**** DATASET RECORDS ****
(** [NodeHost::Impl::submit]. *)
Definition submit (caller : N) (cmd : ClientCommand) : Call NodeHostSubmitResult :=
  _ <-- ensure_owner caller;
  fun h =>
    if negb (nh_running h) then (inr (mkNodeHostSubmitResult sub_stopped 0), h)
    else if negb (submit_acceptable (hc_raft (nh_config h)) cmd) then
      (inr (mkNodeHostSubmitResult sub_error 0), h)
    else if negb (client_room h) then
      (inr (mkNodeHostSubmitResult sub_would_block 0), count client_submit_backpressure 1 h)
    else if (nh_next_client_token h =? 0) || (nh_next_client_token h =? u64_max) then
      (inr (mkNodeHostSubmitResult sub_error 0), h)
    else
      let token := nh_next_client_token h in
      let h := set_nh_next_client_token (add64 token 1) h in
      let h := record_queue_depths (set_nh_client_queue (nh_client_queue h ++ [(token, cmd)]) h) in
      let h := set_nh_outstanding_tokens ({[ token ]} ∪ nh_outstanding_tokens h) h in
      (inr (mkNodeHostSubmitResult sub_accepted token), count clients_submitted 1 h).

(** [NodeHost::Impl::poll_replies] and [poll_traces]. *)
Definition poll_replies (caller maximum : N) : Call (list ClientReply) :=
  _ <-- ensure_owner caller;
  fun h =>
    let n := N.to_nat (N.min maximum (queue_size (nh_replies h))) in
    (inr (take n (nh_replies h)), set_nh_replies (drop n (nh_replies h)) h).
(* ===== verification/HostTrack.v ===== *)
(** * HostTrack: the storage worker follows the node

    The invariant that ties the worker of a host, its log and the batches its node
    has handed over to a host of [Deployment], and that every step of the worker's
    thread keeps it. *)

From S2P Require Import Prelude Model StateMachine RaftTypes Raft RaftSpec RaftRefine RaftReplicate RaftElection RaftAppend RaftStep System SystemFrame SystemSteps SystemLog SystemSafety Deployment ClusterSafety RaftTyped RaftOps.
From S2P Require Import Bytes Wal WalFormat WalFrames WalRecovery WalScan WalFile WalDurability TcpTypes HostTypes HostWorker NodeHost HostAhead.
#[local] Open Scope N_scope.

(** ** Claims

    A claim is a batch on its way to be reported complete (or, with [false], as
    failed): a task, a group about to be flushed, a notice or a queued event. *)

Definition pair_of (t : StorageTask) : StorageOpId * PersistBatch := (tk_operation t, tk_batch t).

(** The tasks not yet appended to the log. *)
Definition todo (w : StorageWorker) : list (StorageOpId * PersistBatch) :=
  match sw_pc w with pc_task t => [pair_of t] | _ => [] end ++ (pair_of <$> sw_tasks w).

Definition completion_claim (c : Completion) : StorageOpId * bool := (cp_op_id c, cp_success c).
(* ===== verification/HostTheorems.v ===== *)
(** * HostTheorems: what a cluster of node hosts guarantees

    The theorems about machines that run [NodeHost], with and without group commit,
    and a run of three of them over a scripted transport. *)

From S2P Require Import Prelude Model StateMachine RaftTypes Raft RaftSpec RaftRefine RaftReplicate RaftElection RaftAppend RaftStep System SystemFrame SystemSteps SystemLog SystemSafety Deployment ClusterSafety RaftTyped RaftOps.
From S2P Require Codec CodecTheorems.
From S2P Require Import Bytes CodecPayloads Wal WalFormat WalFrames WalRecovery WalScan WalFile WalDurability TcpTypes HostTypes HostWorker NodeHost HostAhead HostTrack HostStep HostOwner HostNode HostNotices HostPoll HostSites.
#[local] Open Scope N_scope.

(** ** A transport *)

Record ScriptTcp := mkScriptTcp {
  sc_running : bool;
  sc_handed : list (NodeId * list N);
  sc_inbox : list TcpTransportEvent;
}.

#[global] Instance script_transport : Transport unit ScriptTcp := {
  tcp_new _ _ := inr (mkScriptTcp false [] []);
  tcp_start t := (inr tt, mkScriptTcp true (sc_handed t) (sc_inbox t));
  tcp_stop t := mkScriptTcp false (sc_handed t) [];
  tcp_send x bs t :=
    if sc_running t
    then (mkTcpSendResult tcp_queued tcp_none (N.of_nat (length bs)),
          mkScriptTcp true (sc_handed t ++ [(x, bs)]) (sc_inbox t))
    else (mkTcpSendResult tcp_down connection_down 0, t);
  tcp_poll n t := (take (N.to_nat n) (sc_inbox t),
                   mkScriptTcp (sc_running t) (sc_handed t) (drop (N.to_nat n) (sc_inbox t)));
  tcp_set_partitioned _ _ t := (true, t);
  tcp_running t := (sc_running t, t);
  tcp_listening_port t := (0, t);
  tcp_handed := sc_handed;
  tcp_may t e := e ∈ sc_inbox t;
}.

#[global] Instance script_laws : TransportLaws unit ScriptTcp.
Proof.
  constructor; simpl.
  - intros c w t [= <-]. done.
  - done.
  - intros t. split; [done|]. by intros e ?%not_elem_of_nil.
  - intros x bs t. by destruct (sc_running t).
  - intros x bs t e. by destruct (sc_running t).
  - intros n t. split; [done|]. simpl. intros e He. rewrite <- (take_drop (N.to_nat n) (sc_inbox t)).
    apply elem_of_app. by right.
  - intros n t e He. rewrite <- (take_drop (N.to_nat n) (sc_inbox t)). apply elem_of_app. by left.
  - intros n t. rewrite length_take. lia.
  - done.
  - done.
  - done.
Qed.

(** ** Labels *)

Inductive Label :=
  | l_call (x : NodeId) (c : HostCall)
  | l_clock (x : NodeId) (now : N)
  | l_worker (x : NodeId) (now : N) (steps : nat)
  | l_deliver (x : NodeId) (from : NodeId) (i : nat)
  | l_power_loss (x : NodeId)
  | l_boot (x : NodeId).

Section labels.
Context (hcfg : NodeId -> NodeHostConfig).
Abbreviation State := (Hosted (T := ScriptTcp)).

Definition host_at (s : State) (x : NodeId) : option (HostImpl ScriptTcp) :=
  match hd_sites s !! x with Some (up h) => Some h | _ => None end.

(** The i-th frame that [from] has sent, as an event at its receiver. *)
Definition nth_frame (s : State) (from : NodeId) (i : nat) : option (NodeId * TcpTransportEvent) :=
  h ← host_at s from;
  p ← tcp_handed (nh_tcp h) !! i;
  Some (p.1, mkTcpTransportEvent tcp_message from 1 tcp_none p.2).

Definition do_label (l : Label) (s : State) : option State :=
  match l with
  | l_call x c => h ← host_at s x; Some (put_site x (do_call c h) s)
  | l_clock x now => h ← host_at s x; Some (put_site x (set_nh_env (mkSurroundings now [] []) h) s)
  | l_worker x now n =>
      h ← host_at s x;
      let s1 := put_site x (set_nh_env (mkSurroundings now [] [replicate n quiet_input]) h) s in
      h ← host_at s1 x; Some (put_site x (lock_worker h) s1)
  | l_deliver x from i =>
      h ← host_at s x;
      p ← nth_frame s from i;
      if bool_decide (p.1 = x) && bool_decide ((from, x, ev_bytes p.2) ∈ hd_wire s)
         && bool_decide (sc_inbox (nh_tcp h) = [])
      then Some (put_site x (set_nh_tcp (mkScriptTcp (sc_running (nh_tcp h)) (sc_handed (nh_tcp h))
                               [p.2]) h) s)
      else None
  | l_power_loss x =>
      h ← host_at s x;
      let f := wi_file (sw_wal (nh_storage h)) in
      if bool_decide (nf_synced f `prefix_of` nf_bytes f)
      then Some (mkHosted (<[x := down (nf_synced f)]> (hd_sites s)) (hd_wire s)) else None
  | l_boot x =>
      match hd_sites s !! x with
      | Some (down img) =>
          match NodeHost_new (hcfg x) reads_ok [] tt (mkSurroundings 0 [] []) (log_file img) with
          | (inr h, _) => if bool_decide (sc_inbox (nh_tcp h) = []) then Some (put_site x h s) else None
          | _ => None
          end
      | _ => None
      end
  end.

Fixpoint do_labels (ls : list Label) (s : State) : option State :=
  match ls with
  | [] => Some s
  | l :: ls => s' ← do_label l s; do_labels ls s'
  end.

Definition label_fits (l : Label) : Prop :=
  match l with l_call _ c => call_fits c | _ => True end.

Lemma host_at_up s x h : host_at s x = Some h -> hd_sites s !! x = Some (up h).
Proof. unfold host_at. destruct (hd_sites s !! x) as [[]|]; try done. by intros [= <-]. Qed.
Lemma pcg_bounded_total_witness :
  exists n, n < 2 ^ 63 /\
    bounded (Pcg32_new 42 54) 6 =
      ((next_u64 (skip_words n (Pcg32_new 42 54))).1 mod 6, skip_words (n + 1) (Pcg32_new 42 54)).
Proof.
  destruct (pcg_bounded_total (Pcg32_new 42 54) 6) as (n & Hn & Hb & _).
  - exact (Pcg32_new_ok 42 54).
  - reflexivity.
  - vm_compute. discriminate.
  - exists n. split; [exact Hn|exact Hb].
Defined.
****
# [TASK BRIEF]
Scan the entries above for the string "mkSurroundings" and copy each line containing it.

# [RESPONSE TO THE EXERCISE]
  | l_clock x now => h ← host_at s x; Some (put_site x (set_nh_env (mkSurroundings now [] []) h) s)
      let s1 := put_site x (set_nh_env (mkSurroundings now [] [replicate n quiet_input]) h) s in
          match NodeHost_new (hcfg x) reads_ok [] tt (mkSurroundings 0 [] []) (log_file img) with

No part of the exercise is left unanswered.